● **Goal of the exercise**
Your answer is the lines from the one that has "[arcpy.ExecuteError], the only" through the last line of the records below, retyped exactly and alone.

● **Stored items**
(** * The jge catalog (catalogs.py): a shallow embedding and its properties

    The class [jge_Catalog] reads a DynamoDB table with a paginated scan,
    builds two pandas frames from the scanned items (features, metadata),
    answers queries over them, downloads a zipped geodatabase from S3 and
    compiles its rasters and feature classes through arcpy.

    The embedding keeps the shape of the Python code:
    - DynamoDB items are dictionaries from attribute names to values;
    - code that can raise returns a [result]; the exception classes that
      the source mentions or provokes are the constructors of [exn];
    - the [while] loop of the scan takes fuel;
    - arcpy's ambient [env.workspace] is explicit state that is threaded
      through the compilation of a geodatabase. *)

From Stdlib Require Import String Ascii ZArith List Lia.
From stdpp Require Import base option list gmap strings.

Local Open Scope string_scope.
Local Open Scope nat_scope.
Local Open Scope list_scope.
Set Warnings "-register-all".

(** ** Python values and exceptions *)

(** Attribute values of a DynamoDB item, as boto3's resource layer
    deserialises them (str, Decimal, bool, None, Binary, set, list, dict). *)
Inductive value : Type :=
| VStr (s : string)
| VNum (n : Z)
| VBool (b : bool)
| VNull
| VBin (b : string)
| VSet (l : list value)
| VList (l : list value)
| VMap (m : list (string * value)).

(** The exceptions that leave the code of catalogs.py. [ExecuteError] is
    [arcpy.ExecuteError], the only class the source catches besides
    [IndexError] and [KeyError]; [ClientError] is botocore's;
    [OtherError] stands for any other class a collaborator raises. *)
Inductive exn : Type :=
| KeyError (k : string)
| IndexError
| TypeError
| ExecuteError
| ClientError (code : string)
| OtherError (name : string).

● **Answer space**
    [arcpy.ExecuteError], the only class the source catches besides
    [IndexError] and [KeyError]; [ClientError] is botocore's;
    [OtherError] stands for any other class a collaborator raises. *)
Inductive exn : Type :=
| KeyError (k : string)
| IndexError
| TypeError
| ExecuteError
| ClientError (code : string)
| OtherError (name : string).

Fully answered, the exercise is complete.